50 Treatment policies include, by their very nature, an adverse effect which could cancel out or even overwhelm their positive impact on economic outcomes expressed in per capita terms. Following the availability of ART, HIV positive individuals experience improved survival conditions and HIV becomes a chronic condition. Without medicines guaranteeing a sufficient increase in productivity, healthcare programs might be economically counterproductive. However, it is not easy to precisely quantify this composition effect, as in order to do so, one would need the “counter-factual” epidemiological evolution for each program evaluated (that is to say, the evolution if the program never existed). To answer the question thoroughly, we used a Markovian micro-simulation model to quantify both the epidemiological impact and the adverse effect of ART programs. We showed that despite a rather large adverse effect (ranging between 40 % and 54 % of their potential economic impacts), universal ART programs lead to gains in per capita GDP, compared with the situation without procurement of ARVs. That said, these results, showing the existence of the adverse effect, in no way constitute a valid reason to recommend not implementing such healthcare programs: one can decide to implement life-saving programs even if their net economic benefit proves to be negative. Putting it simply, there is a “price of human life”, which societies may want to pay, for reasons other than financial (i.e. ethical reasons).

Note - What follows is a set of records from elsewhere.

Lemma lor_carry x c : 0 <= c <= 1 -> Z.lor (u64 (Z.shiftl x 1)) c = (2 * x) mod 2 ^ 64 + c.
Proof.
  intros Hc. rewrite Z.shiftl_mul_pow2 by lia. unfold wrap. rewrite (Z.mul_comm 2 x).
  assert ((x * 2 ^ 1) mod 2 ^ 64 = x mod 2 ^ 63 * 2 ^ 1) as E by (symmetry; apply (mod_scale x 1); lia).
  rewrite E. rewrite <- (Z.shiftl_mul_pow2 _ 1), lor_shiftl_add by lia. f_equal. symmetry. exact E.
Qed.

(** The register of 256 bits, moved by one bit. *)
Lemma shift_register x top :
  is_tu x -> 0 <= top <= 1 ->
  word_all (Z.lor (u64 (Z.shiftl (word_high x) 1)) (Z.shiftr (word_low x) 63)) ((2 * word_low x) mod 2 ^ 64 + top)
  = (2 * x) mod 2 ^ 128 + top.
Proof.
  intros Hx Ht. pose proof (words x) as [Hl E]. pose proof (word_high_u x Hx) as Hh.
  set (h := word_high x) in *. set (l := word_low x) in *. unfold is_u64 in *.
  rewrite word_all_eq, lor_bit by (done || (unfold is_u64; divmod)). rewrite E. divmod.
Qed.

(** The mask is all ones if [d] fits into [r], else zero. *)
Lemma fits_mask d r :
  is_tu d -> is_tu r -> r < 2 * d -> d <= 2 ^ 127 \/ 2 ^ 127 <= r ->
  Z.shiftr (swrap 128 (u128 (u128 (d - r) - 1))) 127 = if d <=? r then -1 else 0.
Proof.
  intros Hd Hr Hlt Hb. unfold is_tu in *. rewrite shiftr_div by lia.
  assert (u128 (u128 (d - r) - 1) = u128 (d - r - 1)) as -> by (unfold wrap; apply Zminus_mod_idemp_l).
  unfold wrap, swrap. change (128 - 1) with 127. destruct (Z.leb_spec d r).
  - assert ((d - r - 1) mod 2 ^ 128 = d - r - 1 + 2 ^ 128) as -> by (symmetry; apply Z.mod_unique with (-1); lia).
    assert ((d - r - 1 + 2 ^ 128 + 2 ^ 127) mod 2 ^ 128 = d - r - 1 + 2 ^ 127) as ->
      by (symmetry; apply Z.mod_unique with 1; lia).
    symmetry. apply Z.div_unique with (d - r - 1 + 2 ^ 127); lia.
  - rewrite (Z.mod_small (d - r - 1)), Z.mod_small by lia. apply Z.div_small. lia.
Qed.

Lemma div_step_spec d r q carry :
  is_tu d -> is_tu r -> is_tu q -> 0 <= carry <= 1 ->
  let R := 2 * r + q / 2 ^ 127 in
  R < 2 ^ 128 -> R < 2 * d -> d <= 2 ^ 127 \/ 2 ^ 127 <= R ->
  div_step d r q carry =
  Ok (if d <=? R then R - d else R, (2 * q) mod 2 ^ 128 + carry, if d <=? R then 1 else 0).
Proof.
  intros Hd Hr Hq Hc R HR HRd Hb. unfold div_step. cbv zeta.
  pose proof (words q) as [Hql Eq]. pose proof (word_high_u q Hq) as Hqh.
  rewrite (lor_bit (word_low r)), (lor_carry (word_low q)) by done.
  assert (word_high q / 2 ^ 63 = q / 2 ^ 127) as EB.
  { unfold word_high. rewrite shiftr_div, Z.div_div by lia. done. }
  assert (0 <= q / 2 ^ 127 <= 1) as HB by (unfold is_tu in *; divmod).
  rewrite EB, !shift_register by done.
  assert ((2 * r) mod 2 ^ 128 + q / 2 ^ 127 = R) as -> by (unfold is_tu in *; rewrite Z.mod_small; lia).
  rewrite fits_mask by (done || (unfold is_tu in *; lia)).
  unfold is_tu in *. destruct (Z.leb_spec d R).
  - change (u128 (-1)) with (Z.ones 128). rewrite Z.land_ones, (Z.mod_small d) by lia.
    rewrite (wrap_small 128 (R - d)) by lia. done.
  - change (u128 0) with 0. rewrite Z.land_0_r, Z.sub_0_r, wrap_small by lia. done.
Qed.

(** The loop divides: [sr] bits of [n] are still to come, the quotient so far is that of
    the bits seen, its last bit in [carry]. *)
Lemma div_loop_spec n d sr : forall r q carry qlow,
  is_tu n -> is_tu d -> 0 <= carry <= 1 -> 0 <= r < d -> Z.of_nat sr <= 127 ->
  0 <= qlow < 2 ^ (127 - Z.of_nat sr) ->
  q = n mod 2 ^ Z.of_nat sr * 2 ^ (128 - Z.of_nat sr) + qlow ->
  n / 2 ^ Z.of_nat sr = (2 * qlow + carry) * d + r ->
  (sr = 0%nat \/ d <= 2 ^ 127 \/ (sr = 1%nat /\ qlow = 0 /\ carry = 0 /\ 2 ^ 127 <= n)) ->
  div_loop sr d r q carry = Ok (n / d, n mod d).
Proof.
  induction sr as [|sr IH]; intros r q carry qlow Hn Hd Hc Hr Hs Hq Eq En Hb.
  - cbn [div_loop]. change (Z.of_nat 0) with 0 in *. rewrite Z.mod_1_r in Eq. rewrite Z.div_1_r in En.
    replace q with qlow by lia. unfold is_tu in *. rewrite Z.shiftl_mul_pow2 by lia.
    rewrite wrap_small by lia. rewrite <- Z.shiftl_mul_pow2, lor_shiftl_add by lia.
    do 2 f_equal.
    + apply Z.div_unique with r; lia.
    + apply Z.mod_unique with (2 * qlow + carry); lia.
  - rewrite Nat2Z.inj_succ in *. set (s := Z.of_nat sr) in *. assert (0 <= s) by lia.
    replace (128 - Z.succ s) with (127 - s) in Eq by lia. replace (127 - Z.succ s) with (126 - s) in Hq by lia.
    assert (2 ^ (127 - s) = 2 * 2 ^ (126 - s)) as ET by (rewrite <- Z.pow_succ_r by lia; f_equal; lia).
    assert (2 ^ (128 - s) = 2 * 2 ^ (127 - s)) as ET' by (rewrite <- Z.pow_succ_r by lia; f_equal; lia).
    destruct (pow_split s 127) as (EP & HP1 & HP2); [lia |].
    set (P := 2 ^ s) in *. set (T := 2 ^ (127 - s)) in *.
    set (m := n / P). set (lo := n mod P).
    assert (n = P * m + lo) as Enm by (apply Z.div_mod; lia).
    assert (0 <= lo < P) as Hlo by (apply Z.mod_pos_bound; lia).
    pose proof (Z.div_mod m 2 ltac:(lia)) as Em. pose proof (Z.mod_pos_bound m 2 ltac:(lia)) as Hbit.
    set (bit := m mod 2) in *.
    rewrite Z.pow_succ_r in Eq, En by lia. fold P in Eq, En.
    assert (n / (2 * P) = m / 2) as EQ1 by (rewrite Z.mul_comm, <- Z.div_div by lia; done).
    assert (n mod (2 * P) = bit * P + lo) as EQ2.
    { symmetry. apply Z.mod_unique with (m / 2); [left; nia | lia]. }
    rewrite EQ1 in En. rewrite EQ2 in Eq.
    assert (0 <= lo * T + qlow < 2 ^ 127) as Hrest by nia.
    assert (q = bit * 2 ^ 127 + (lo * T + qlow)) as Eq' by (rewrite Eq, EP; ring).
    assert (q / 2 ^ 127 = bit) as Ebit by (symmetry; apply Z.div_unique with (lo * T + qlow); lia).
    assert ((2 * q) mod 2 ^ 128 = 2 * (lo * T + qlow)) as Eq2 by (symmetry; apply Z.mod_unique with bit; lia).
    assert (m = 2 * (2 * qlow + carry) * d + (2 * r + bit)) as Em' by lia.
    assert (0 <= (2 * qlow + carry) * d) as Hnn by (unfold is_tu in *; nia).
    assert (m <= n) as Hmn by nia.
    cbn [div_loop]. unfold is_tu in *.
    rewrite div_step_spec; rewrite ?Ebit; unfold is_tu; try lia.
    2: { destruct Hb as [Hb | [Hb | (Hs1 & -> & -> & Hb)]]; [lia | by left |].
         right. assert (s = 0) as Hs0 by lia. subst P. rewrite Hs0 in Enm, Hlo. lia. }
    cbn [mbind res_bind]. rewrite Eq2.
    apply (IH _ _ _ (2 * qlow + carry)); try (unfold is_tu; lia);
      destruct (Z.leb_spec d (2 * r + bit)); lia.
Qed.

51 In a more general point of view, these analyses draw attention to the difficulties that arise when evaluating some sets of policies which, in their very nature, implicate changes in the composition and size of the populations. When lives are in questions, the welfare criterions used for policy evaluation must be selected with caution. In another context (the case of new-borns), Derek Parfit [1984] presents a puzzle that, in a nutshell, runs as follows: (i) using total utilitarianism, a population with a significant number of individuals enjoying lives of very high quality would be inferior to a population with an enormously greater number of people whose lives are barely worth living (the Repugnant Conclusion), and (ii) using average utilitarianism, a population composed of few lives of exceptional quality would be superior to a population of a billion lives whose quality is just slightly lower (the Mere Addition paradox). This later paradox can be translated in our example of HIV-treatment procurement, because such curative programs change the number of surviving individuals [8], whose existence can critically affect metrics based on average utilitarianism (for instance GDP per capita) and the level of healthcare intervention the policy-maker should be tempted to select. This discussion is particularly relevant when preventive and curative programs are competing. The two strategies imply various effects on welfare metrics, including the adverse effect for the curative option that this paper emphasizes, although both clearly have their limitations. Future steps of the research should consist in finding a welfare indicator which would be robust to population size changes, and determining an ( “optimal”) level of spending for both the preventive and the curative strategies.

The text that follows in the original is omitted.